*INSTRUCTIONS FOR THE TASK:*
Reproduce precisely the lines of the listing below, starting with the line that contains "let workers := filter" and stopping after the line that contains "Definition forget_handle (h"; include nothing else.

*RECORDS FOR THIS TASK:*

(* ===== verification/Snapshot.v ===== *)
(** * The gateway's cached view of the registry (internal/gateway/snapshot.go)

    The last good snapshot, its workers aged to the moment it is read; what a refresh reports to
    the load tracker and to the breakers.  The fetch itself is an input: the workers the registry
    returned, or an error.  A refresh's three parts (the tracker's, the new view, the breakers')
    are definitions of their own, because requests run in between. *)

From Stdlib Require Import Ascii String SpecFloat.
From S2P Require Import Prelude GoFloat GoString GoSort Breaker Breakers Protocol.

Local Open Scope string_scope.
Local Open Scope list_scope.
Local Open Scope Z_scope.

(** A snapshot is shared by its pointer; [sn_id] is its allocation number. *)
Record snapshot := mkSnap { sn_id : nat; sn_byModel : gmap string (list WorkerSnapshot); sn_fetched : Time; sn_nextAge : Z }.

#[global] Instance eta_snapshot : Settable snapshot := {| eta_of := λ s, mkSnap (sn_id s) (sn_byModel s) (sn_fetched s) (sn_nextAge s) |}.

Record snapshotCache := mkCache {
  sc_refresh : Z; sc_maxStale : Z; sc_suspectAfter : Z; sc_cur : option snapshot; sc_failed : bool; sc_refreshFailures : Z; sc_next : nat
}.

#[global] Instance eta_snapshotCache : Settable snapshotCache :=
  {| eta_of := λ c, mkCache (sc_refresh c) (sc_maxStale c) (sc_suspectAfter c) (sc_cur c) (sc_failed c) (sc_refreshFailures c) (sc_next c) |}.

Definition newSnapshotCache (refresh maxStale suspectAfter : Z) : snapshotCache := mkCache refresh maxStale suspectAfter None false 0 0.

(** [schedulable] and [keyOf] (resilience.go). *)
Definition schedulable (w : WorkerSnapshot) : bool :=
  String.eqb (s_State w) StateReady && s_Eligible w && (String.eqb (s_Health w) HealthHealthy || String.eqb (s_Health w) HealthSuspect).

Definition keyOf (w : WorkerSnapshot) : Key := Breaker.KeyOf (s_WorkerID w) (s_RegisteredAt w).

(** ** Reading. *)

Definition fresh (c : snapshotCache) (now : Time) : option (snapshot * Z * bool) :=
  match sc_cur c with
  | None => None
  | Some s => let age := Sub now (sn_fetched s) in Some (s, age, age <=? sc_maxStale c)
  end.

Definition Fresh (c : snapshotCache) (now : Time) : Z * bool := match fresh c now with Some (_, age, ok) => (age, ok) | None => (0, false) end.

Definition Degraded (c : snapshotCache) (now : Time) : bool :=
  if negb (sc_failed c) then false
  else let '(age, ok) := Fresh c now in negb ok || ((2 *! sc_refresh c)%go <? age).

(** One worker aged by [age]. *)
Definition age_worker (suspectAfter age : Z) (w : WorkerSnapshot) : WorkerSnapshot :=
  let w := w <| s_HeartbeatAgeSeconds := fadd (s_HeartbeatAgeSeconds w) (Seconds age) |> in
  if s_Eligible w && fle (Seconds suspectAfter) (s_HeartbeatAgeSeconds w) then w <| s_Eligible := false |> <| s_Health := HealthSuspect |> else w.

Definition age_list (c : snapshotCache) (l : list WorkerSnapshot) (age : Z) : list WorkerSnapshot := age_worker (sc_suspectAfter c) age <$> l.

Definition workers_of (s : snapshot) (model : string) : list WorkerSnapshot := default [] (sn_byModel s !! model).

(** [viewAt], less the report that aging may cause ([syncAged] below). *)
Definition viewAt (c : snapshotCache) (now : Time) (model : string) : option (list WorkerSnapshot * Time) :=
  match fresh c now with
  | Some (s, age, true) => Some (age_list c (workers_of s model) age, Add (sn_fetched s) age)
  | _ => None
  end.

Definition Serves (c : snapshotCache) (now : Time) (model : string) : option bool :=
  match fresh c now with
  | Some (s, _, true) => Some (0 <? length (workers_of s model))%nat
  | _ => None
  end.

Definition cache_worker (c : snapshotCache) (now : Time) (model id : string) : option WorkerSnapshot :=
  match fresh c now with
  | Some (s, age, true) =>
      let l := workers_of s model in
      let i := sort_Search (length l) (λ i, match l !! i with Some w => negb (String.ltb (s_WorkerID w) id) | None => true end) in
      match l !! i with
      | Some w => if String.eqb (s_WorkerID w) id then Some (age_worker (sc_suspectAfter c) age w) else None
      | None => None
      end
  | _ => None
  end.

Definition Models `{GoMapOrder} (c : snapshotCache) (now : Time) : option (list string) :=
  match fresh c now with
  | Some (s, age, true) =>
      Some (sort_by (λ m, m) ((filter (λ mw, existsb s_Eligible (age_list c mw.2 age) = true) (range_map (sn_byModel s))).*1))
  | _ => None
  end.

(** [router.Probe]: ready when a model has an eligible worker. *)
Definition Probe `{GoMapOrder} (c : snapshotCache) (now : Time) : bool := match Models c now with Some (_ :: _) => true | _ => false end.

(** ** Refreshing. *)

Definition believable `{UrlParser} (w : WorkerSnapshot) : bool :=
  let age := s_HeartbeatAgeSeconds w in
  if isNaN age || isInf age || flt age f0 then false
  else if (s_MaxConcurrency w <? 1) || (ActiveRequests (s_Metrics w) <? 0) || (QueueDepth (s_Metrics w) <? 0) then false
  else bool_decide (ValidateAddress (s_Address w) = None).

Definition by_model_step `{UrlParser} (by_ : gmap string (list WorkerSnapshot)) (w : WorkerSnapshot) : gmap string (list WorkerSnapshot) :=
  let w := if negb (believable w) then w <| s_Eligible := false |> else w in
  <[s_Model w := default [] (by_ !! s_Model w) ++ [w]]> by_.

(** The new view of a fetch that began at [started]. *)
Definition Refresh_store `{UrlParser} (c : snapshotCache) (started : Time) (ws : list WorkerSnapshot) : snapshotCache :=
  c <| sc_cur := Some (mkSnap (sc_next c) (sort_by s_WorkerID <$> foldl by_model_step ∅ ws) started int64_max) |> <| sc_next := S (sc_next c) |>.

(** The fetch returned: the failure flag. *)
Definition Refresh_reached (c : snapshotCache) : snapshotCache := c <| sc_failed := false |>.

(** The fetch failed; [ended] says the gateway is shutting down. *)
Definition Refresh_failed (c : snapshotCache) (ended : bool) : snapshotCache :=
  if ended then c else c <| sc_refreshFailures := (sc_refreshFailures c +! 1)%go |> <| sc_failed := true |>.

(** [runSync]: the view of a snapshot at an age, for the breakers. *)
Definition sync_worker `{GoPlatform} (suspectAfter age : Z) (model : string) (acc : list Member * gmap string string * Z) (w : WorkerSnapshot) :
  list Member * gmap string string * Z :=
  let '(members, models, next) := acc in
  let suspect := Seconds suspectAfter in
  let eligible := schedulable w && negb (fle suspect (fadd (s_HeartbeatAgeSeconds w) (Seconds age))) in
  let secs := fsub suspect (s_HeartbeatAgeSeconds w) in
  let next :=
    if eligible && flt secs (fdiv (f64 int64_max) (f64 1000000000)) then Z.min next (float_to_int (fceil (fmul secs (f64 1000000000)))) else next in
  (members ++ [mkMember (keyOf w) model eligible], <[s_WorkerID w := model]> models, next).

Definition runSync `{GoPlatform} `{GoMapOrder} (c : snapshotCache) (s : snapshot) (age : Z) : snapshot * (list Member * gmap string string) :=
  let '(members, models, next) :=
    foldl (λ acc mw, foldl (sync_worker (sc_suspectAfter c) age mw.1) acc mw.2) ([], ∅, int64_max) (range_map (sn_byModel s)) in
  (s <| sn_nextAge := next |>, (members, models)).

(** [syncAged] for the snapshot and the age a reader took: the report, when a worker has turned
    suspect since the last one and the snapshot is still the current one. *)
Definition syncAged `{GoPlatform} `{GoMapOrder} (c : snapshotCache) (s : snapshot) (age : Z) : snapshotCache * option (list Member * gmap string string) :=
  match sc_cur c with
  | Some s' =>
      if negb (sn_id s' =? sn_id s)%nat || (age <? sn_nextAge s') then (c, None)
      else let '(s', report) := runSync c s' age in (c <| sc_cur := Some s' |>, Some report)
  | None => (c, None)
  end.

(** ** The report agrees with the view. *)

Lemma aged_schedulable suspectAfter age w :
  schedulable (age_worker suspectAfter age w) = schedulable w && negb (fle (Seconds suspectAfter) (fadd (s_HeartbeatAgeSeconds w) (Seconds age))).
Proof.
  unfold schedulable, age_worker. destruct w as [?????????????]. cbn. case_match eqn:Hc; apply andb_true_iff in Hc || apply andb_false_iff in Hc; cbn.
  - destruct Hc as [_ ->]. by rewrite !andb_false_r.
  - destruct Hc as [->| ->]; [by rewrite !andb_false_r|by rewrite andb_true_r].
Qed.

(** The member a worker is reported as. *)
Definition reported (c : snapshotCache) (age : Z) (model : string) (w : WorkerSnapshot) : Member :=
  mkMember (keyOf w) model (schedulable (age_worker (sc_suspectAfter c) age w)).

Section Report.
Context `{GoPlatform} `{GoMapOrder}.

Lemma sync_fold c age model l members models next :
  (foldl (sync_worker (sc_suspectAfter c) age model) (members, models, next) l).1.1 = members ++ (reported c age model <$> l).
Proof.
  revert members models next. induction l as [|w l IH]; intros members models next; [by rewrite app_nil_r|]. cbn [foldl]. unfold sync_worker at 2.
  rewrite IH, <-app_assoc. csimpl. unfold reported. by rewrite (aged_schedulable _ _ w).
Qed.

Lemma runSync_members c s age :
  (runSync c s age).2.1 = mjoin ((λ mw, reported c age mw.1 <$> mw.2) <$> range_map (sn_byModel s)).
Proof.
  unfold runSync. assert (∀ L acc, (foldl (λ acc mw, foldl (sync_worker (sc_suspectAfter c) age mw.1) acc mw.2) acc L).1.1
    = acc.1.1 ++ mjoin ((λ mw : string * list WorkerSnapshot, reported c age mw.1 <$> mw.2) <$> L)) as Hf.
  { induction L as [|[model l] L IH]; intros [[members models] next]; [by rewrite app_nil_r|]. cbn [foldl]. rewrite IH. cbn [fst snd].
    rewrite sync_fold, <-app_assoc. done. }
  specialize (Hf (range_map (sn_byModel s)) ([], ∅, int64_max)). destruct (foldl _ _ _) as [[members models] next]. exact Hf.
Qed.

(** What the gateway reports to the breakers at an age of the snapshot is the view a
    request gets at that age: the same workers, each once per listing, schedulable exactly when
    the aged view says so.  The ejection cap and the router judge the same eligible set. *)
Theorem sync_agrees c s age m :
  m ∈ (runSync c s age).2.1 ↔
  ∃ model w, w ∈ workers_of s model ∧ m = mkMember (keyOf w) model (schedulable (age_worker (sc_suspectAfter c) age w)).
Proof.
  rewrite runSync_members, list_elem_of_join. split.
  - intros (ms & Hm & ([model l] & -> & Hl%elem_of_range_map)%list_elem_of_fmap). apply list_elem_of_fmap in Hm as (w & -> & Hw).
    exists model, w. split; [|done]. unfold workers_of. by rewrite Hl.
  - intros (model & w & Hw & ->). unfold workers_of in Hw. destruct (sn_byModel s !! model) as [l|] eqn:Hl; [|by apply elem_of_nil in Hw].
    exists (reported c age model <$> l). split; [by apply (list_elem_of_fmap_2 (reported c age model))|]. apply list_elem_of_fmap. exists (model, l).
    split; [done|by apply elem_of_range_map].
Qed.
End Report.
(** [route]; [Route] passes no tenant, [RouteOrWait] nothing excluded. *)
Definition route (req : InferenceRequest) (wait : option string) (exclude : list string) : M Routing :=
  let! v := view (ir_Model req) in
  match v with
  | None => ret (NotRouted (plain ErrWorkerUnavailable))
  | Some (all, viewAt) =>
      let workers := filter (λ w, s_WorkerID w ∉ exclude) all in
      if (length workers =? 0)%nat && (0 <? length all)%nat then
        ret (NotRouted (mkRouteError (ErrNoCapacity (ir_Model req) 0) (Z.of_nat (length all)) 0 0 ""))
      else
      let! wb := filter_broken workers in
      let! r := reserve req wb.1 viewAt wb.2 wait in
      match r with
      | RChosen chosen ticket lease cost =>
          let! h := newRouted chosen ticket lease cost
                      (if rc_workAware cfg then PredictedWait (s_Observed chosen) (f64 (requestCost req)) else None) in
          ret (Routed h)
      | RWaiter i => ret (Waiting i)
      | RRefused e => ret (NotRouted e)
      | RPanicked => ret RoutePanicked
      | RStuck => ret RouteStuck
      end
  end.

Definition Route (req : InferenceRequest) (exclude : list string) : M Routing := route req None exclude.
Definition RouteOrWait (req : InferenceRequest) (tenant : string) : M Routing := route req (Some tenant) [].

Definition InFlight (workerID : string) : M Z := gets (λ s, default 0 (r_inflight s !! workerID)).

(** ** Releasing. *)

(** A handle the queue refused is unreachable. *)
Definition forget_handle (h : nat) : M () := modify (λ s, s <| r_routeds := delete h (r_routeds s) |>).
Lemma handoff_ok c w : c.1.2 !! c.2 = None → triple env (at_core c) (handoffLocked w) (λ hw s, slot_passed c (s_WorkerID w) hw.1 s).
Proof.
  intros Hfresh. assert (∀ (hw : bool * bool) s, hw.1 = false → at_core c s → slot_passed c (s_WorkerID w) hw.1 s) as Hno.
  { intros hw s -> Hs. exists c.2. split; [by rewrite <-surjective_pairing|done]. }
  unfold handoffLocked. eapply triple_quiet; [quiet_call_any|]. intros busy _. case_match; [by apply triple_ret; auto|].
  eapply triple_quiet; [apply quiet_cache with (Q := λ o, ∀ cur, o = Some cur → s_WorkerID cur = s_WorkerID w); [done|]|].
  { intros now sc _ cur. apply cache_worker_spec. }
  intros [cur|] Hcur; [|by apply triple_ret; auto]. specialize (Hcur cur eq_refl). case_match; [by apply triple_ret; auto|].
  eapply triple_quiet; [quiet_call_any|]. intros [[ticket []]|] _; [|by apply triple_ret; auto..].
  eapply triple_quiet; [quiet_call_any|]. intros tok _. eapply triple_bind; [apply newRouted_ok|]. intros h.
  apply triple_pure. intros ->. set (rt := mkRouted _ _ _ _ _ _ _). eapply triple_quiet; [quiet_call_any|]. intros handed _. case_match.
  { apply triple_ret. intros s Hs. by exists rt. }
  eapply triple_bind with (Q := λ _, at_core (c.1, S c.2)).
  { intros s [Hc Hs]. unfold forget_handle, modify. split; [|done]. cbn. unfold allocated in Hc. injection Hc as Hi Hr Hn. unfold core. cbn.
    rewrite Hi, Hr, Hn, delete_insert_id by done. by destruct c as [[]]. }
  intros _. do 2 (eapply triple_quiet; [quiet_call_any|]; intros ? _). apply triple_ret. intros s Hs. exists (S c.2). split; [done|lia].
Qed.

(** How the core moves: a routing, a slot passed on or dropped by a release, a cost charged. *)
Definition marked (c : Core) (h : nat) (rt : routed) : Core := (c.1.1, <[h := rt <| rt_released := true |>]> c.1.2, c.2).

Inductive cstep (c : Core) : Core → Prop :=
  | cs_route rt :
      rt_released rt = false → ok [sig_of (rt_worker rt)] →
      Z.min (local_of c (s_WorkerID (rt_worker rt))) maxCount < s_MaxConcurrency (rt_worker rt) →
      cstep c (allocated (taken c (s_WorkerID (rt_worker rt))) rt)
  | cs_pass h rt rt' :
      c.1.2 !! h = Some rt → rt_released rt = false → rt_released rt' = false → s_WorkerID (rt_worker rt') = s_WorkerID (rt_worker rt) →
      cstep c (allocated (marked c h rt) rt')
  | cs_drop h rt n :
      c.1.2 !! h = Some rt → rt_released rt = false → (c.2 ≤ n)%nat → cstep c ((dropped (marked c h rt) (s_WorkerID (rt_worker rt))).1, n)
  | cs_charge h rt cost :
      c.1.2 !! h = Some rt → cstep c (c.1.1, <[h := rt <| rt_cost := cost |>]> c.1.2, c.2).

(** No handle beyond the next address. *)
Definition bounded (c : Core) : Prop := ∀ h, (c.2 ≤ h)%nat → c.1.2 !! h = None.

(** Where an operation may take the core. *)
Definition moves {A} (m : M A) : Prop := ∀ c, bounded c → triple env (at_core c) m (λ _ s, ∃ c', at_core c' s ∧ rtc cstep c c').

Lemma bounded_step c c' : bounded c → cstep c c' → bounded c' ∧ (c.2 ≤ c'.2)%nat.
Proof.
  intros Hb Hs. destruct Hs as [rt|h rt rt' Hh|h rt n Hh|h rt cost Hh]; cbn.
  1: split; [|lia]; intros k Hk; cbn in *; rewrite lookup_insert_ne by lia; apply Hb; lia.
  all: assert (h < c.2)%nat by (destruct (decide (c.2 ≤ h)%nat) as [Hle|]; [by rewrite Hb in Hh|lia]).
  all: split; [|lia]; intros k Hk; cbn in *; rewrite !lookup_insert_ne by lia; apply Hb; lia.
Qed.

Lemma bounded_steps c c' : bounded c → rtc cstep c c' → bounded c' ∧ (c.2 ≤ c'.2)%nat.
Proof. intros Hb. induction 1 as [|c c1 c2 Hs _ IH]; [done|]. destruct (bounded_step _ _ Hb Hs) as [Hb1 ?]. destruct (IH Hb1). split; [done|lia]. Qed.

Lemma moves_quiet {A} (m : M A) Q : quiet env m Q → moves m.
Proof. intros Hm c _ s Hs. destruct (Hm c s Hs) as [? _]. by exists c. Qed.

Lemma moves_bind {A B} (m : M A) (f : A → M B) : moves m → (∀ a, moves (f a)) → moves (bind m f).
Proof.
  intros Hm Hf c Hc s Hs. unfold bind. destruct (Hm c Hc s Hs) as (c1 & Hs1 & Hm1). destruct (m env s) as [s1 a]. cbn in *.
  destruct (Hf a c1 (proj1 (bounded_steps _ _ Hc Hm1)) s1 Hs1) as (c2 & Hs2 & Hm2). exists c2. split; [done|by etrans].
Qed.

Lemma moves_route req wait exclude : moves (route cfg req wait exclude).
Proof.
  intros c _ s Hs. pose proof (route_ok req wait exclude _ c s (conj Hs eq_refl)) as Hr. destruct (route _ _ _ _ _ _) as [s' [h|i|e| |]]; cbn in *.
  2-5: by exists c; split; [apply Hr|].
  destruct Hr as (l & t & u & rt & _ & _ & _ & Hd & _ & Hf & _ & Hrel & Hok & _ & Hs'). eexists. split; [exact Hs'|]. apply rtc_once.
  rewrite <-(dv_id _ _ Hd) in *. apply cs_route; [done|by rewrite (derived_sig _ _ Hd)|by rewrite (dv_max _ _ Hd)].
Qed.
Lemma calm_sync_aged s age : calm (sync_aged s age) (λ _, True).
Proof.
  unfold sync_aged. eapply calm_bind; [apply calm_ask|]. intros [] _; [by apply calm_ret|].
  eapply calm_bind with (Q := λ _, True); [|intros [[]|] _; [apply calm_sync|by apply calm_ret]].
  apply calm_call. intros now w Hw. destruct (wd_res w) eqn:Hr; [|done]. destruct (syncAged (wd_cache w) s age) as [c report] eqn:Hs.
  split; [|done]. destruct Hw as [F1 F2 F3]. split; cbn; [|done|by rewrite Hr]. intros sn model l Hsn Hl. unfold syncAged in Hs.
  destruct (sc_cur (wd_cache w)) as [s'|] eqn:Hcur; [|simplify_eq]. case_match; [simplify_eq; by eapply F1|].
  destruct (runSync (wd_cache w) s' age) as [s1 report1] eqn:Hrun. simplify_eq. cbn in Hsn. injection Hsn as <-. eapply F1; [done|].
  by rewrite <-(runSync_byModel (wd_cache w) s' age), Hrun.
Qed.

Lemma calm_view model : calm (view model) (λ v, ∀ l t, v = Some (l, t) → Forall observed_ok l).
Proof.
  unfold view. eapply calm_bind with (Q := λ x, ∀ l t, x.2 = Some (l, t) → Forall observed_ok l).
  - apply calm_cache. intros now w Hw l t. cbn. unfold viewAt, fresh. destruct (sc_cur (wd_cache w)) as [s|] eqn:Hs; [|done]. case_match; [|done].
    intros. simplify_eq. unfold age_list, workers_of. apply Forall_fmap. destruct (sn_byModel s !! model) as [l|] eqn:Hl; [|constructor].
    eapply Forall_impl; [by eapply (ft_view _ _ Hw)|]. intros x Hx. cbn. unfold age_worker. by case_match.
  - intros [[[[s age] []]|] v] Hv; cbn in Hv; [|by apply calm_ret..].
    eapply calm_bind; [apply calm_sync_aged|]. intros _ _. by apply calm_ret.
Qed.
(** *** The overlay. *)

Lemma setEpoch_means t now : tr_meanCost (setEpoch t now) = tr_meanCost t.
Proof. unfold setEpoch. by case_match. Qed.

Lemma overlay_means t now i : tr_meanCost (overlayLocked t now i).1 = tr_meanCost t.
Proof. unfold overlayLocked. rewrite <-(setEpoch_means t now). set (t1 := setEpoch t now). clearbody t1. by repeat case_match. Qed.

Lemma Load_means t now i : tr_meanCost (Load t now i).1 = tr_meanCost t.
Proof. unfold Load. rewrite <-(overlay_means t now (li_Input i)). by destruct (overlayLocked t now (li_Input i)). Qed.

Lemma Begin_means t now k : tr_meanCost (Begin t now k).1 = tr_meanCost t.
Proof.
  unfold Begin. rewrite <-(setEpoch_means t now). set (t1 := setEpoch t now). clearbody t1. unfold find_or_create, create. by repeat case_match; simplify_eq.
Qed.

Lemma AddCost_means t tok cost : tr_meanCost (AddCost t tok cost).1 = tr_meanCost t.
Proof. unfold AddCost. by repeat case_match. Qed.

Lemma ObserveCost_means t model cost : means t → means (ObserveCost t model cost).
Proof.
  intros Ht. unfold ObserveCost. case_match; [done|]. destruct (tr_meanCost t !! model) as [m|] eqn:Hm.
  - apply map_Forall_insert_2; [|done]. specialize (Ht _ _ Hm). cbn in Ht.
    apply fadd_valid; [done|]. apply fmul_valid; [apply fdiv_valid|]. apply fsub_valid; [apply f64_valid|done].
  - case_match; [|done]. apply map_Forall_insert_2; [apply f64_valid|done].
Qed.

Lemma fmin_valid x y : valid x → valid y → valid (fmin x y).
Proof. intros Hx Hy. unfold fmin. by repeat case_match. Qed.

Lemma Load_valid t now i : means t → valid (li_InputWeight i) → valid (WorkAheadTokens (Load t now i).2).
Proof.
  intros Ht Hw. unfold Load. pose proof (overlay_means t now (li_Input i)) as Hm. destruct (overlayLocked t now (li_Input i)) as [t' r]. cbn in Hm.
  set (mean := match tr_meanCost t' !! li_Model i with Some m => m | None => _ end).
  assert (valid mean) as Hmean.
  { subst mean. destruct (tr_meanCost t' !! li_Model i) as [m|] eqn:Hl; [|apply f64_valid]. rewrite Hm in Hl. exact (Ht _ _ Hl). }
  set (iw := if negb _ || _ then f64 1 else li_InputWeight i). assert (valid iw) as Hiw by (subst iw; case_match; [apply f64_valid|done]).
  clearbody mean iw.
  assert (valid (fadd (f64 (rs_Work r)) (fadd (fmul (f64 (Z.max (rs_Active r -! clampCount (i_Local (li_Input i)))%go 0)) mean)
    (fmul (f64 (Z.min (Z.max (li_QueuedTokens i) 0) maxCount)) (fmin iw (f64 10000)))))) as Hv
    by (repeat first [apply fadd_valid|apply fmul_valid|apply f64_valid|apply fmin_valid|done]).
  unfold Result_Observed. repeat case_match; exact Hv.
Qed.

Context (req : InferenceRequest) (Hst : strategy_ok (rc_sched cfg) req) (Hweight : valid (InputWeight (rc_weights cfg))).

*RESPONSE AREA:*
      let workers := filter (λ w, s_WorkerID w ∉ exclude) all in
      if (length workers =? 0)%nat && (0 <? length all)%nat then
        ret (NotRouted (mkRouteError (ErrNoCapacity (ir_Model req) 0) (Z.of_nat (length all)) 0 0 ""))
      else
      let! wb := filter_broken workers in
      let! r := reserve req wb.1 viewAt wb.2 wait in
      match r with
      | RChosen chosen ticket lease cost =>
          let! h := newRouted chosen ticket lease cost
                      (if rc_workAware cfg then PredictedWait (s_Observed chosen) (f64 (requestCost req)) else None) in
          ret (Routed h)
      | RWaiter i => ret (Waiting i)
      | RRefused e => ret (NotRouted e)
      | RPanicked => ret RoutePanicked
      | RStuck => ret RouteStuck
      end
  end.

Definition Route (req : InferenceRequest) (exclude : list string) : M Routing := route req None exclude.
Definition RouteOrWait (req : InferenceRequest) (tenant : string) : M Routing := route req (Some tenant) [].

Definition InFlight (workerID : string) : M Z := gets (λ s, default 0 (r_inflight s !! workerID)).

(** ** Releasing. *)

(** A handle the queue refused is unreachable. *)
Definition forget_handle (h : nat) : M () := modify (λ s, s <| r_routeds := delete h (r_routeds s) |>).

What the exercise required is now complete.